そんな【暴獣】に構うことなく、流星は捻りを加えた伸身宙返りから、
「トゥインクルシュゥティングスタァァァァァッ!」
眼下目掛け、何時ぞやに見せた必殺の蹴りを放つ。
森に勝利を呼び寄せる叫びが響き渡り、金色の輝きが流星の身体を包み込む。重力以上の力で加速すれば、魔法少女はその名の如く流星と化していた。
光の矢となったギャラクシープリンセスに、【暴獣】は真っ向勝負を挑むらしく、豪腕を持ち上げながら全身の筋肉を絞り上げる。自慢の巨体に備わる重量を生かし、流星の一撃を受け止めたところで返り討ちにする気なのだろう。
そんな自信を窺わせる【暴獣】を目標に、更に加速した流星が容赦のない一撃をぶちかました。
「どぅえい!」
風を切り、分厚い胸板に叩き込まれる流星の右脚。ぶつかり合う巨躯と光弾。
一瞬の制止。そう見えた瞬間、流星の金色の光に包まれた右脚は、毛皮を突き破り、臓物を押し潰し、背骨を折り砕いて、【暴獣】の背後に突き抜けていた。
瞬きすら許さない、ほんの僅かな接触の中でつけられた決着。恐らく巨躯の持ち主も己の身に何が起こったのか理解出来ていないだろう。
巨躯をいとも容易く貫いて、【暴獣】の胸板に大きな風穴を開けた流星は、華麗なる着地を決め、
「遊真、後は任せたわ」
立ち上がり様に、自分の役目を終えたと告げる。
恐るべき破壊力を秘めた右脚は反撃どころか、受け止めることすら許さず、【暴獣】に断末魔を発する間も与えなかった。

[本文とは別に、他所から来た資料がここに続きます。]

(** X12. Whatever auxiliary slots the last decoder layer sends, in any
    combination, the norm stage normalises the hidden states it sent:
    [hidden_states] is never mistaken for anything else. *)
Theorem norm_stage_reads_hidden_states ext h (r : ref) t t' am ri pid al :
  h !! r = Some t →
  rms_norm ext t = inr t' →
  valid h am → valid h ri → valid h pid → valid h al →
  ∃ env h1 r' h2,
    return_args (Some r) am ri pid al h = inr (env, h1)
    ∧ LlamaRMSNormPipe_forward ext env h1 = inr (Some r', h2)
    ∧ h2 !! r' = Some t'.
Proof.
  intros Hr Hnorm Ha Hri Hp Hl.
  pose proof (return_args_run h (Some r) am ri pid al Ha Hri Hp Hl) as Hrun.
  destruct am as [r1|], ri as [r2|], pid as [r3|], al as [r4|];
    repeat match goal with
           | H : valid _ (Some _) |- _ => destruct H as [? ?]
           | H : valid _ None |- _ => clear H
           end.
  all: unfold originals, copies_at in Hrun; simpl in Hrun.
  all: repeat match goal with
              | H : _ !! _ = Some _ |- _ => progress (rewrite !H in Hrun)
              end; simpl in Hrun.
  all: eexists _, _, _, _; split; [exact Hrun|].
  all: split;
    [ eapply norm_forward_run;
      [ first [ apply parse_args_tuple5 | apply parse_args_tuple4
              | apply parse_args_tuple3 | apply parse_args_tuple2
              | apply parse_args_bare ]
      | unfold marked; simpl; rewrite ?alter_app_r; simpl;
        try (apply lookup_app_l_Some); exact Hr
      | exact Hnorm ]
    | by apply list_lookup_middle ].
Qed.

Lemma norm_stage_reads_hidden_states_witness :
  ∃ env h1 r' h2,
    return_args (Some 0%nat) None (Some 2%nat) None (Some 1%nat) example_heap
    = inr (env, h1)
    ∧ LlamaRMSNormPipe_forward (example_external "gpu") env h1 = inr (Some r', h2)
    ∧ h2 !! r' = Some (mkTensor int64 [1; 3] [5; 6; 7] true).
Proof.
  apply (norm_stage_reads_hidden_states (example_external "gpu") example_heap
           0%nat (mkTensor int64 [1; 3] [5; 6; 7] true)
           (mkTensor int64 [1; 3] [5; 6; 7] true) None (Some 2%nat) None
           (Some 1%nat)); by (reflexivity || eexists).
Defined.

End NormStage.

(** ** The layer catalogue *)

Section Catalogue.

Lemma init_layers ext hcg config args :
  LlamaForCausalLMPipe_init ext hcg config = inr args →
  ∃ first head,
    layers args
    = [first]
      ++ (decoder_desc ext (init_config hcg config)
            <$> seqZ 0 (num_hidden_layers config))
      ++ [(LayerDesc LlamaRMSNormPipe_class (init_config hcg config) NoKwargs, "llama");
          head]
    ∧ first.2 = "llama" ∧ head.2 = "lm_head"
    ∧ desc_class first.1 = LlamaEmbeddingPipe_class
    ∧ desc_class head.1 = LlamaLMHeadPipe_class
    ∧ desc_config first.1 = init_config hcg config
    ∧ desc_config head.1 = init_config hcg config
    ∧ shared_weight first.1 = shared_weight head.1
    ∧ shared_weight first.1
      = (if tie_word_embeddings config
         then Some ("llama_shared_weight", "embedding_weight") else None).
Proof.
  unfold LlamaForCausalLMPipe_init. fold (init_config hcg config). simpl.
  destruct (choose_seg_method _ _); [done|]. intros [= <-]. simpl.
  eexists _, _. split; [reflexivity|].
  by destruct (tie_word_embeddings config).
Qed.

(** X13. The catalogue [__init__] builds, whenever it returns: the embedding
    first, then one decoder layer per hidden layer in index order, each
    named ["llama.layers.i"] and told to recompute exactly when [i] is not in
    [no_recompute_layers], then the norm and the head; [n + 3] descriptors
    for [n] hidden layers (three when [num_hidden_layers] is not
    positive). *)
Theorem init_catalogue_order ext hcg config args :
  LlamaForCausalLMPipe_init ext hcg config = inr args →
  let n := Z.to_nat (num_hidden_layers config) in
  length (layers args) = (n + 3)%nat
  ∧ (∃ d, layers args !! 0%nat = Some (d, "llama")
          ∧ desc_class d = LlamaEmbeddingPipe_class)
  ∧ (∀ i : nat, (i < n)%nat →
       layers args !! S i
       = Some (LayerDesc LlamaDecoderLayerPipe_class (init_config hcg config)
                 (DecoderKwargs
                    (bool_decide (Z.of_nat i ∉ excluded_layers config))
                    (get_skip_recompute_ops ext (init_config hcg config) (Z.of_nat i))),
               "llama.layers." +:+ pretty (Z.of_nat i)))
  ∧ (∃ d, layers args !! S n = Some (d, "llama")
          ∧ desc_class d = LlamaRMSNormPipe_class)
  ∧ (∃ d, layers args !! S (S n) = Some (d, "lm_head")
          ∧ desc_class d = LlamaLMHeadPipe_class).
Proof.
  intros Hinit n.
  destruct (init_layers _ _ _ _ Hinit)
    as ([d0 n0] & [d1 n1] & -> & Hn0 & Hn1 & Hc0 & Hc1 & _).
  simpl in *. subst n0 n1.
  assert (Hlen : length (decoder_desc ext (init_config hcg config)
                           <$> seqZ 0 (num_hidden_layers config)) = n).
  { by rewrite length_fmap, length_seqZ. }
  split; [|split; [|split; [|split]]].
  - rewrite length_app, Hlen. simpl. lia.
  - by exists d0.
  - intros i Hi. rewrite lookup_app_l by (rewrite Hlen; lia).
    rewrite list_lookup_fmap, lookup_seqZ_lt by lia. simpl.
    unfold decoder_desc. by rewrite Z.add_0_l.
  - exists (LayerDesc LlamaRMSNormPipe_class (init_config hcg config) NoKwargs).
    split; [|done].
    rewrite lookup_app_r by (rewrite Hlen; lia). rewrite Hlen.
    by replace (n - n)%nat with 0%nat by lia.
  - exists d1. split; [|done].
    rewrite lookup_app_r by (rewrite Hlen; lia). rewrite Hlen.
    by replace (S n - n)%nat with 1%nat by lia.
Qed.

Lemma init_catalogue_order_witness :
  ∃ args,
    LlamaForCausalLMPipe_init (example_external "gpu") (mkHcg 1 0 2) example_config
    = inr args
    ∧ length (layers args) = 7%nat.
Proof.
  eexists. split; [vm_compute; reflexivity|].
  eapply (init_catalogue_order (example_external "gpu") (mkHcg 1 0 2) example_config).
  vm_compute; reflexivity.
Defined.

Lemma head_and_last_ends {A} (a c : A) (l l' : list A) :
  l' = a :: l ++ [c] → head_and_last l' = Some (a, c).
Proof.
  intros ->. unfold head_and_last.
  change (a :: l ++ [c]) with ((a :: l) ++ [c]). by rewrite last_snoc.
Qed.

底知れぬ威力に度肝を抜かれながらも遊真は水晶球を翳し、術を行使すれば、突っ立ったまま、しかし僅かに身動ぎする【狂気なる暴獣】を霧散させ、その身を珠に封じて決着とした。
「ありがとう、流星。助かったよ」
「そんなことより、天宮はどこ?」
窮地を救ってくれた小さな魔法少女は感謝の意を述べる彼など気にも留めず、辺りを仕切りに見回している。遊真も彼女が口にした名前に驚きを隠せず、歩み寄りつつもそのわけを訊ねるのだが、
「アイツ、メール一つでこのあたしをここに呼びつけたのよ。返信しても全く返事寄越さないし」
と、取り出したスマホを見せ付けて、不機嫌を露にした。
流星の口振りから察するに、天宮の送りつけた文面はただこの森に来いとだけ書き込まれていたと思われ、何故流星までを呼び出したのか意図が全く読めない。流星の文句も最もだが、今の遊真はそれに耳を傾けている暇はなく、また、急ぎ伝えなければならないことがある。
そう、辺りの禍々しい空気は更に圧力を増すばかりだった。
「それに一体どうしたっていうのよ。巷じゃ【混沌なる妖】共が溢れ出てるって話じゃない」
遊真は、赤暗くなった空を眺めて呟く流星に向き直ると、恐らく天宮が遊真をここに招いた意味であろう事態を説明した。
「流星、【混沌なる妖】達を食い止めていた【ミズノアキラ】の秘術が失われた」
「えっ? それって」
「ごめん、細かく説明している暇はない。僕も天宮さんに呼び出されてここに来たんだ。そしてこの先に涼子先生がいる。だから、一緒に行こう」
真相を告げられ、衝撃に目を見開く流星を促し、森の奥深くへと突き進む。
こうしている間にも倉科涼子の身に何が起きているか知れたものではない。焦りが遊真を急き立て、呼吸の乱れに拍車が掛かる。
木々の間を駆け抜けながらやっとの思いで辿り着いたのは、先日倉科涼子が【混沌なる妖】屠った場所からもう少し進んだ場所。
乱立する樹木が途切れて森の中に少し開けた空間を提供しており、そこに立ち竦む制服姿の服部歳蔵と天宮鈴音、そして闇色に染まりつつある天空を険しい表情で見つめる倉科涼子の姿があった。